Being a low-volume, high-intensity guy, I would normally dismiss such advice as mindless overkill. But I know for a fact that the Eastern Europeans, who have dominated Olympic lifting for many years, train heavy two or three (or more) times a day. For example, Galabin Boevski, the 152-pound Bulgarian lifter who snatched a record 358 and clean & jerked 432 in winning the 1999 world championship, does three workouts a day, using maximum poundages and a limited number of exercises. In the morning, he works up to maximum singles in the snatch, clean and jerk and the front squat. In the afternoon, he does it again, sometimes lifting more than in the morning session. He finishes with an evening session, where he repeats snatches and front squats, again lifting maximum poundages. The next day he does it again! (For further details, see the March 2000 issue of Milo, www.ironmind.com)

 Bulgarian lifter Galabin Boevski on the way to a world record Clean & Jerk
 with a massive 432 pounds
. (Reproduced with permission from Milo)

I’m convinced this is true, because among other things, I have a copy of Milo publisher Randall Strossen’s 1998 Bulgarian-training-hall video, which shows Boevski in several back-to-back training sessions; in one session, he repeatedly attempts to snatch 353; he kept trying the weight until his coach, Ivan Abadjiev, made him stop. This is a huge weight for a man weighing only 152 pounds. As noted above, his snatch the next year with 358 was a new world record. The next morning, he was back in the training hall doing a clean and jerk with 419. Later in the day, he was shown doing a front squat with over 200 kilos or 441 pounds. So, yes, it’s true; these guys lift huge weights, several times a day, day after day.

Unappealing as such training may be to people who have a life outside the gym, it obviously works – at least for elite athletes such as Boevski, who are willing and able to spend the years necessary to develop the capacity to survive and benefit from this level of training.

Plus, Pavel persuaded his 60-year-old father-in-law, Roger Antonson, to do chins every time he went down into his basement; each day he would do between 25 and 100 chin-ups.
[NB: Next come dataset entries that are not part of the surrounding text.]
(** What the counters say about the past, while the latch is open: the current streak is
    a stretch at the end of the history. *)
Definition streak_of (l : list Answer) (h : WorkerHealth) : Prop :=
  exists pre seg, l = pre ++ seg /\ Forall (λ a, is_success a = false) seg /\
    close_together (failure_times seg) /\ zlen (failure_times seg) = failures_ h /\
    (failures_ h <> 0 -> head (failure_times seg) = Some (streakStartMs_ h) /\
                         last (failure_times seg) = Some (lastFailureMs_ h)).

(** ** Lemmas: WorkerHealth *)

Lemma failure_times_snoc l a :
  failure_times (l ++ [a]) = failure_times l ++ if is_failure a then [answer_time a] else [].
Proof.
  unfold failure_times. rewrite List.filter_app, fmap_app. simpl. by case_if.
Qed.

Lemma close_together_snoc l x :
  close_together l -> (forall y, last l = Some y -> x - y <= kWorkerFailureGapMs) ->
  close_together (l ++ [x]).
Proof.
  induction l as [|a l IH]; simpl; [done |]. destruct l as [|b l].
  - simpl. intros _ H. split; [by apply H | done].
  - simpl. intros [Hab Hl] H. split; [done |]. apply IH; [done |]. intros y Hy. by apply H.
Qed.

Lemma close_together_inv l x :
  close_together (l ++ [x]) ->
  close_together l /\ (forall y, last l = Some y -> x - y <= kWorkerFailureGapMs).
Proof.
  induction l as [|a l IH]; simpl; [done |]. destruct l as [|b l].
  - simpl. intros [H _]. split; [done |]. by intros y [= <-].
  - simpl. intros [Hab Hl]. destruct (IH Hl) as [H1 H2]. auto.
Qed.
Definition splitsSni (p : Policy) (split : Z) : bool :=
  (sniEnd p =? 0) || ((sniBegin p <? split) && (split <? sniEnd p)).

(** [buildSegments]; a null payload is the empty one. *)
Definition buildSegments (data : bytes) (p : Policy) : list Segment :=
  let length := zlen data in
  if length <? 2 then [] else
  let split := segmentSplit p length in
  match mode p with
  | ReverseOrder =>
      [mkSegment (i32 split) (drop (Z.to_nat split) data);
       mkSegment 0 (take (Z.to_nat split) data)]
  | SequenceOverlap =>
      let overlap := clamp (overlapBytes p) 1 split in
      let fake := buildFakeClientHello (coverSni p) in
      let cover :=
        (λ i, if bool_decide (fake = []) then 0x20
              else default 0 (rd fake (Z.of_nat i mod zlen fake))) <$> seq 0 (Z.to_nat overlap) in
      [mkSegment (i32 (split - overlap)) (cover ++ drop (Z.to_nat split) data);
       mkSegment 0 (take (Z.to_nat split) data)]
  | _ => []
  end.

(** ** IPv4 fragments *)

(** [value & ~(size_t)7] *)
Definition align8 (value : Z) : Z := Z.land value (2 ^ 64 - 8).

Definition distance (target value : Z) : Z :=
  if target <? value then value - target else target - value.

Definition ipv4FragmentBoundary (transportHeaderLength : Z) (p : Policy) (payloadLength : Z) : Z :=
  if payloadLength <? 2 then 0 else
  let known := sniBegin p <? sniEnd p in
  let lo := if known then Z.max 1 (w64 (sniBegin p + 1)) else 1 in
  let hi := if known then Z.min (payloadLength - 1) (sniEnd p - 1) else payloadLength - 1 in
  if hi <? lo then 0 else
  let target := w64 (transportHeaderLength + clamp (splitOffset p) lo hi) in
  let down := align8 target in
  let up := align8 (w64 (target + 7)) in
  foldl (λ best candidate,
    if (candidate <? w64 (transportHeaderLength + lo)) ||
       (w64 (transportHeaderLength + hi) <? candidate) then best
    else if (best =? 0) || (distance target candidate <? distance target best) then candidate
    else best) 0 [down; up].

(** The ones' complement sum of the header words: [for (i = 0; i < ipHeaderLength; i += 2)]. *)
Fixpoint header_sum (n : nat) (d : bytes) (i : Z) (sum : Z) : option Z :=
  match n with
  | O => Some sum
  | S n =>
      a ← rd d i; b ← rd d (i + 1);
      header_sum n d (i + 2) (w32 (sum + Z.lor (Z.shiftl a 8) b))
  end.

(** [while (sum >> 16) sum = (sum & 0xFFFF) + (sum >> 16);] *)
Fixpoint fold_sum (fuel : nat) (sum : Z) : option Z :=
  match fuel with
  | O => None
  | S f =>
      if Z.shiftr sum 16 =? 0 then Some sum
      else fold_sum f (Z.land sum 0xFFFF + Z.shiftr sum 16)
  end.

(** The number of iterations of the header loop. *)
Definition header_words (ipHeaderLength : Z) : nat := Z.to_nat ((ipHeaderLength + 1) / 2).

(** [finishHeader]; [None] is a write or read outside the fragment. *)
Definition finishHeader (ipHeaderLength : Z) (fragment : bytes) (fragmentField : Z) : option bytes :=
  let totalLength := w16 (zlen fragment) in
  f ← wr fragment 2 (w8 (Z.shiftr totalLength 8));
  f ← wr f 3 (w8 totalLength);
  f ← wr f 6 (w8 (Z.shiftr fragmentField 8));
  f ← wr f 7 (w8 fragmentField);
  f ← wr f 10 0;
  f ← wr f 11 0;
  sum ← header_sum (header_words ipHeaderLength) f 0 0;
  sum ← fold_sum 4 sum;
  let checksum := w16 (Z.lnot sum) in
  f ← wr f 10 (w8 (Z.shiftr checksum 8));
  wr f 11 (w8 checksum).

(** The fragments; [None] is an access outside a buffer, [Some []] a packet that is left
    alone. A null packet is the empty one. *)
Definition buildIpv4Fragments (packet : bytes) (ipHeaderLength firstFragmentEnd : Z)
    : option (list bytes) :=
  let length := zlen packet in
  if (length =? 0) || (0xFFFF <? length) || (ipHeaderLength <? 20) || (length <? ipHeaderLength) ||
     (firstFragmentEnd <=? ipHeaderLength) || (length <=? firstFragmentEnd)
  then Some [] else
  b0 ← rd packet 0;
  if negb (Z.shiftr b0 4 =? 4) then Some [] else
  existingFragment ← rd16 packet 6;
  if negb (Z.land existingFragment 0x3FFF =? 0) then Some [] else
  let ipPayloadLength := length - ipHeaderLength in
  let firstPayloadLength := align8 (w64 (firstFragmentEnd - ipHeaderLength + 7)) in
  if (firstPayloadLength =? 0) || (ipPayloadLength <=? firstPayloadLength) then Some [] else
  let first := take (Z.to_nat (ipHeaderLength + firstPayloadLength)) packet in
  let second := take (Z.to_nat ipHeaderLength) packet ++
                drop (Z.to_nat (ipHeaderLength + firstPayloadLength)) packet in
  first ← finishHeader ipHeaderLength first 0x2000;
  second ← finishHeader ipHeaderLength second (w16 (firstPayloadLength / 8));
  Some [first; second].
After a few months of such training (and a few days of rest), Roger knocked off 20 chins, more than he had been able to do 40 years earlier in the Marine Corps. That did it. I decided to test Pavel’s formula: Specificity + frequent practice = success.

Stay Fresh

I limited the experiment to chin-ups, because I didn’t want to disrupt my normal training routine – which is both productive and enjoyable (see Challenge Yourself) – and I didn’t want to overshoot my recovery capacity. Pavel says the key to synaptic facilitation training is to gradually buildup both volume and intensity, but avoid overtraining. He recommends "training as often as possible while being as fresh as possible."

Pavel says each set should be terminated well short of failure, because "pushing to exhaustion will burn out your neuromuscular system and force you to cut back" on volume. He recommends doing multiple sets of as many chins as you can without struggling, spaced out over the course of the day. That makes sense, of course, if the objective is to up the volume as much as possible without causing burnout.

As regular readers know, my heavy training days are Saturday and Sunday; I generally walk Monday through Friday. After a few weeks of adjustment where I tried doing chin-ups Monday through Thursday, I settled down to chins on Tuesday, Wednesday and Thursday. I chose this schedule because it allowed me to rest the day before and the day after my main workouts. It worked surprisingly well. Frankly, I enjoyed the extra effort during the week; it was challenging, but not enough to wear me out. Except for a few aches and pains in my shoulders at first, it felt good.

Testing Myself

I usually did three sets of chins each day (morning, noon and late afternoon) and occasionally an additional set in the evening. I start out doing sets of 10 reps, and over the course of four weeks worked up to 12 chins per set. At the end of the fourth week, I rested on Friday, as usual, and tested myself during my regular Saturday workout: I did 16 chins. "No problem," I wrote in my trading dairy.

I backed off a bit in week 5, doing three sets of 10, and 11 sets of 11 for a weekly total of 151 chins. I did the same routine in week 6, and then moved the reps per set back up to 12 in week 7. I tested myself again at the end of week 7: 18 chins this time. Dairy notation: "Good job. The best I’ve done in a long time. Seventeen chins is the best I can remember doing in recent years – and today was easier." Synaptic facilitation seemed to be working.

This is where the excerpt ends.